Dataset:
(* ===== verification/GatewayLoop.v ===== *)
(** * GatewayLoop: one round of the order gateway's event loop
    (apps/order_tcp/order_gateway.cpp)

    A round first goes through the events epoll reported: it accepts connections
    and reads from the ready ones into a buffer that is local to the event, and
    pushes a packet that points into that buffer onto the request ring.  Then it
    drains the ring.  The kernel's answers are part of the events. *)
From S2P Require Import Prelude Bytes BitOps Memory Packet TcpProtocol TcpStateMachine.
From S2P Require Import Fifo RingSlots PacketRing Allocator MemoryPool TcpReassembly Messages.
From S2P Require Import OrderReceiver OrderGateway.

(** What [read] answers: some bytes, end of stream (no bytes), EAGAIN, or another
    error. *)
Inductive read_result : Type := ReadBytes (bs : list Z) | ReadAgain | ReadError.

(** A ready listening socket, with what [accept4] and [epoll_ctl] answer, or a
    ready connection. *)
Inductive io_event : Type :=
  | NewConnection (conn_fd sin_port : Z) (added : bool)
  | Readable (fd : Z) (r : read_result).

Record gateway_loop := mkLoop {
  gw : gateway;
  req_ring : PacketRing;
  accept_failures : Z;
  active_conn_peak : Z;
}.

Definition kReadBuffer : nat := 2048.

(** The connection is removed and counted. *)
Definition disconnect (fd : Z) (g : gateway) : gateway :=
  let o := g.(orders) in
  mkGateway (delete fd g.(conn_ctx))
    (mkOrders o.(live_orders) o.(ack_pool) o.(req_recv_total) o.(ack_sent_total) o.(reject_total)
       o.(backpressure_hits) (u64 (o.(unexpected_disconnects) + 1)) o.(written) o.(notes))
    g.(reorder) g.(keepalive_recv_total).

(** The packet of a read; the ring drops it when full. *)
Definition read_packet (buf fd : Z) (bs : list Z) : Packet :=
  let p := Packet_new buf (Z.of_nat (length bs)) 0 in
  mkPacket p.(data) p.(len) p.(timestamp) (u16 fd) p.(pflags).

Definition io_step (buf : ptr) (e : io_event) (s : gateway_loop) : M gateway_loop :=
  match e with
  | NewConnection conn_fd sin_port added =>
      if conn_fd <? 0 then
        mret (mkLoop s.(gw) s.(req_ring) (u64 (s.(accept_failures) + 1)) s.(active_conn_peak))
      else if negb added then mret s else
      let g := accept_connection conn_fd (ntohs sin_port) s.(gw) in
      mret (mkLoop g s.(req_ring) s.(accept_failures)
              (Z.max s.(active_conn_peak) (Z.of_nat (base.size g.(conn_ctx)))))
  | Readable fd ReadAgain => mret s
  | Readable fd ReadError =>
      mret (mkLoop (disconnect fd s.(gw)) s.(req_ring) s.(accept_failures) s.(active_conn_peak))
  | Readable fd (ReadBytes []) =>
      mret (mkLoop (disconnect fd s.(gw)) s.(req_ring) s.(accept_failures) s.(active_conn_peak))
  | Readable fd (ReadBytes bs) =>
      with_local buf (replicate kReadBuffer 0)
        (store buf bs ;;
         r ← lift (try_push s.(req_ring) (read_packet buf fd bs));
         mret (mkLoop s.(gw) r.2 s.(accept_failures) s.(active_conn_peak)))
  end.

Fixpoint io_stage (buf : ptr) (events : list io_event) (s : gateway_loop) : M gateway_loop :=
  match events with
  | [] => mret s
  | e :: events => s ← io_step buf e s; io_stage buf events s
  end.

Section Loop.
Variable write_to : list (Z * list Z) -> Z -> list Z -> Z.
Variable ack_obj : ptr.
Variable ack_pad : list Z.
Variable backpressure_threshold : Z.

(** Draining the ring; [dropping] as in [process_packet].  Without fuel left it is
    undefined. *)
Fixpoint process_stage (fuel : nat) (dropping : bool) (s : gateway_loop) : M gateway_loop :=
  match fuel with
  | O => lift None
  | S fuel =>
      r ← lift (try_pop s.(req_ring));
      let '(pkt, ring) := r in
      match pkt with
      | None => mret (mkLoop s.(gw) ring s.(accept_failures) s.(active_conn_peak))
      | Some pkt =>
          g ← process_packet write_to ack_obj ack_pad backpressure_threshold (PacketRing.size ring)
                dropping pkt.(port) pkt s.(gw);
          process_stage fuel dropping (mkLoop g ring s.(accept_failures) s.(active_conn_peak))
      end
  end.

Definition gateway_round (fuel : nat) (dropping : bool) (buf : ptr) (events : list io_event)
    (s : gateway_loop) : M gateway_loop :=
  s ← io_stage buf events s; process_stage fuel dropping s.

(** ** The ring after the I/O stage *)
Definition reads_fit (e : io_event) : Prop :=
  match e with Readable _ (ReadBytes bs) => (length bs <= kReadBuffer)%nat | _ => True end.

Definition fresh_buffer (buf : ptr) (m : mem) : Prop :=
  forall a, buf <= a < buf + Z.of_nat kReadBuffer -> m !! a = None.

(** Room for one more push per event before the positions wrap. *)
Definition ring_ready (n : nat) (r : PacketRing) : Prop :=
  ring_inv r /\ write_pos_ r + Z.of_nat n < 2 ^ 64.

(** One event: memory is left as it was, and the ring only gains packets that
    point into the buffer. *)
Lemma io_step_run buf e s m :
  reads_fit e -> fresh_buffer buf m -> ring_inv s.(req_ring) -> write_pos_ s.(req_ring) + 1 < 2 ^ 64 ->
  exists s' new, io_step buf e s m = Some (s', m) /\ ring_inv s'.(req_ring) /\
    write_pos_ s'.(req_ring) <= write_pos_ s.(req_ring) + 1 /\
    contents s'.(req_ring) = contents s.(req_ring) ++ new /\
    Forall (fun p => p.(data) = buf /\ 0 < p.(len) <= Z.of_nat kReadBuffer) new.
Proof.
  intros Hfit Hf Hi Hw. destruct e as [c p added|fd [[|b bs]| |]]; cbn [io_step].
  - destruct (c <? 0); [|destruct (negb added)]; (eexists _, []; split; [reflexivity|]);
      cbn [req_ring]; rewrite app_nil_r; by split_and!; try lia.
  - eexists _, []; split; [reflexivity|]. cbn [req_ring]. rewrite app_nil_r. by split_and!; try lia.
  - destruct (try_push (req_ring s) (read_packet buf fd (b :: bs))) as [[ok r]|] eqn:E.
    2: { rewrite try_push_run in E by done. done. }
    eexists (mkLoop s.(gw) r s.(accept_failures) s.(active_conn_peak)), (if ok then [read_packet buf fd (b :: bs)] else []).
    destruct (store_prefix (alloc m buf (replicate kReadBuffer 0)) buf kReadBuffer (b :: bs)) as (w & Es & _ & Ho & _).
    { pose proof (valid_alloc m buf (replicate kReadBuffer 0)) as H. by rewrite length_replicate in H. }
    { done. }
    split.
    { eapply with_local_run; rewrite ?length_replicate; [exact Hf| |].
      - eapply bind_run; [exact Es|]. eapply bind_run; [reflexivity|]. reflexivity.
      - intros a Ha. by apply Ho. }
    cbn [req_ring]. rewrite try_push_run in E by done.
    destruct (Z.leb_spec (capacity_ (req_ring s)) (write_pos_ (req_ring s) - read_pos_ (req_ring s))) as [Hc|Hc];
      injection E as <- <-.
    + rewrite app_nil_r. by split_and!; try lia.
    + destruct (ri_pos _ Hi). split_and!; [apply pushed_inv; (done || lia)|cbn; lia|apply pushed_contents; (done || lia)|].
      constructor; [|constructor]. cbn in *. unfold kReadBuffer in *. lia.
  - eexists _, []; split; [reflexivity|]. cbn [req_ring]. rewrite app_nil_r. by split_and!; try lia.
  - eexists _, []; split; [reflexivity|]. cbn [req_ring]. rewrite app_nil_r. by split_and!; try lia.
Qed.

Lemma io_stage_run buf events s m :
  Forall reads_fit events -> fresh_buffer buf m -> ring_inv s.(req_ring) ->
  write_pos_ s.(req_ring) + Z.of_nat (length events) < 2 ^ 64 ->
  exists s' new, io_stage buf events s m = Some (s', m) /\ ring_inv s'.(req_ring) /\
    contents s'.(req_ring) = contents s.(req_ring) ++ new /\
    Forall (fun p => p.(data) = buf /\ 0 < p.(len) <= Z.of_nat kReadBuffer) new.
Proof.
  intros Hfit Hf. revert s. induction Hfit as [|e events He _ IH]; intros s Hi Hw; cbn [io_stage length] in *.
  { exists s, []. rewrite app_nil_r. by split_and!. }
  destruct (io_step_run buf e s m He Hf Hi ltac:(lia)) as (s1 & n1 & E1 & Hi1 & Hw1 & C1 & F1).
  destruct (IH s1 Hi1 ltac:(lia)) as (s2 & n2 & E2 & Hi2 & C2 & F2).
  exists s2, (n1 ++ n2). split; [eapply bind_run; [exact E1|exact E2]|]. split; [done|].
  split; [by rewrite C2, C1, app_assoc|by apply Forall_app_2].
Qed.

Lemma dead_packet_undefined fd pkt g m ctx threshold size :
  g.(conn_ctx) !! fd = Some ctx -> kHeaderLen <= pkt.(len) -> m !! pkt.(data) = None ->
  process_packet write_to ack_obj ack_pad threshold size false fd pkt g m = None.
Proof.
  intros Hc Hl Hd. rewrite process_packet_eq, Hc. unfold mbind, M_bind at 1, TcpProtocol.parse.
  destruct (Z.ltb_spec (len pkt) kHeaderLen); [lia|]. unfold mbind, M_bind at 1, load at 1.
  cbn [read_bytes]. rewrite Hd. done.
Qed.

(** A round of the event loop processes packets after the storage they point
    to is gone.  Starting with an empty ring, the I/O stage leaves memory as it
    was, whatever epoll reported, and every packet it queued points to the read
    buffer, a local of the event that queued it.  If the first one is long
    enough to be a frame and comes from a known connection, draining the ring
    reads through a dangling pointer: the round is undefined. *)
Theorem gateway_round_dangles fuel buf events s m :
  Forall reads_fit events -> fresh_buffer buf m -> ring_inv s.(req_ring) -> contents s.(req_ring) = [] ->
  write_pos_ s.(req_ring) + Z.of_nat (length events) < 2 ^ 64 ->
  exists s', io_stage buf events s m = Some (s', m) /\
    Forall (fun p => p.(data) = buf /\ forall n, n <> 0%nat -> load p.(data) n m = None)
      (contents s'.(req_ring)) /\
    forall pkt rest ctx, contents s'.(req_ring) = pkt :: rest ->
      s'.(gw).(conn_ctx) !! pkt.(port) = Some ctx -> kHeaderLen <= pkt.(len) ->
      gateway_round (S fuel) false buf events s m = None.
Proof.
  intros Hfit Hf Hi He Hw. destruct (io_stage_run buf events s m Hfit Hf Hi Hw) as (s' & new & E & Hi' & Hc & Hn).
  rewrite He in Hc. cbn [app] in Hc. exists s'. split; [done|].
  assert (m !! buf = None) as Hd by (apply Hf; unfold kReadBuffer; lia).
  split.
  - rewrite Hc. eapply Forall_impl; [exact Hn|]. intros p [-> _]. split; [done|].
    intros [|n] Hne; [done|]. unfold load. cbn [read_bytes]. by rewrite Hd.
  - intros pkt rest ctx Hp Hctx Hl. unfold gateway_round, mbind, M_bind at 1. rewrite E. cbn [process_stage].
    destruct (@fifo_pop_ok PacketRing Packet PacketRing_fifo (req_ring s') pkt rest Hi' Hp) as (r & Er & _). cbn [fifo_pop PacketRing_fifo] in Er.
    unfold mbind, M_bind at 1, lift at 1. rewrite Er. cbn [mbind option_bind].
    rewrite Hc in Hp. rewrite Hp in Hn. apply Forall_cons in Hn as [[Hb _] _].
    unfold M_bind at 1. by rewrite (dead_packet_undefined _ _ _ _ ctx) by (rewrite ?Hb; done).
Qed.
End Loop.

(** A client connects and its first frame is read in the same round. *)
Definition demo_loop : gateway_loop :=
  mkLoop (mkGateway ∅ (mkOrders ∅ (ZeroCopy.mkZeroCopyMemoryPool 36 2 false
      (ZeroCopy.mkZeroCopyBuffer 1000 72 false) [1; SIZE_MAX] 0) 0 0 0 0 0 [] []) (mkReorder 0 0 0 0 0) 0)
    (PacketRing_new 64) 0 0.

Definition demo_events : list io_event :=
  [NewConnection 5 20480 true; Readable 5 (ReadBytes (replicate 60 1))].

Lemma gateway_round_dangles_witness :
  map (fun p => (p.(data), p.(len), p.(port)))
    (from_option (fun s => contents s.1.(req_ring)) [] (io_stage 7000 demo_events demo_loop ∅)) = [(7000, 60, 5)] /\
  gateway_round (fun _ _ bs => Z.of_nat (length bs)) 2000 [] 0 10 false 7000 demo_events demo_loop ∅ = None.
Proof.
  destruct (gateway_round_dangles (fun _ _ bs => Z.of_nat (length bs)) 2000 [] 0 9 7000 demo_events demo_loop ∅)
    as (s' & E & _ & H).
  - constructor; [exact I|]. constructor; [|constructor]. apply (bool_decide_unpack _). vm_compute. exact I.
  - intros a _. apply lookup_empty.
  - apply ring_new_inv; lia.
  - reflexivity.
  - vm_compute. reflexivity.
  - assert (io_stage 7000 demo_events demo_loop ∅ = Some (s', ∅)) as E' by exact E.
    assert (option_map (fun s => (map (fun p => (p.(data), p.(len), p.(port))) (contents s.1.(req_ring)),
      match s.1.(gw).(conn_ctx) !! 5 with Some _ => true | None => false end))
      (io_stage 7000 demo_events demo_loop ∅) = Some ([(7000, 60, 5)], true)) as Ev by (vm_compute; reflexivity).
    rewrite E' in *. injection Ev as Er Ec. split; [exact Er|].
    destruct (contents (req_ring s')) as [|pkt [|? ?]]; [discriminate Er| |discriminate Er]. injection Er as Ed El Ep.
    destruct (conn_ctx (gw s') !! 5) as [ctx|] eqn:Hc; [|discriminate Ec].
    apply (H pkt [] ctx eq_refl); [rewrite Ep; exact Hc|]. rewrite El. unfold kHeaderLen. lia.
Defined.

What the task requires: Output the data exactly, from the first line through the line that holds "pushes a packet", so that no later line appears.

Written response:
(* ===== verification/GatewayLoop.v ===== *)
(** * GatewayLoop: one round of the order gateway's event loop
    (apps/order_tcp/order_gateway.cpp)

    A round first goes through the events epoll reported: it accepts connections
    and reads from the ready ones into a buffer that is local to the event, and
    pushes a packet that points into that buffer onto the request ring.  Then it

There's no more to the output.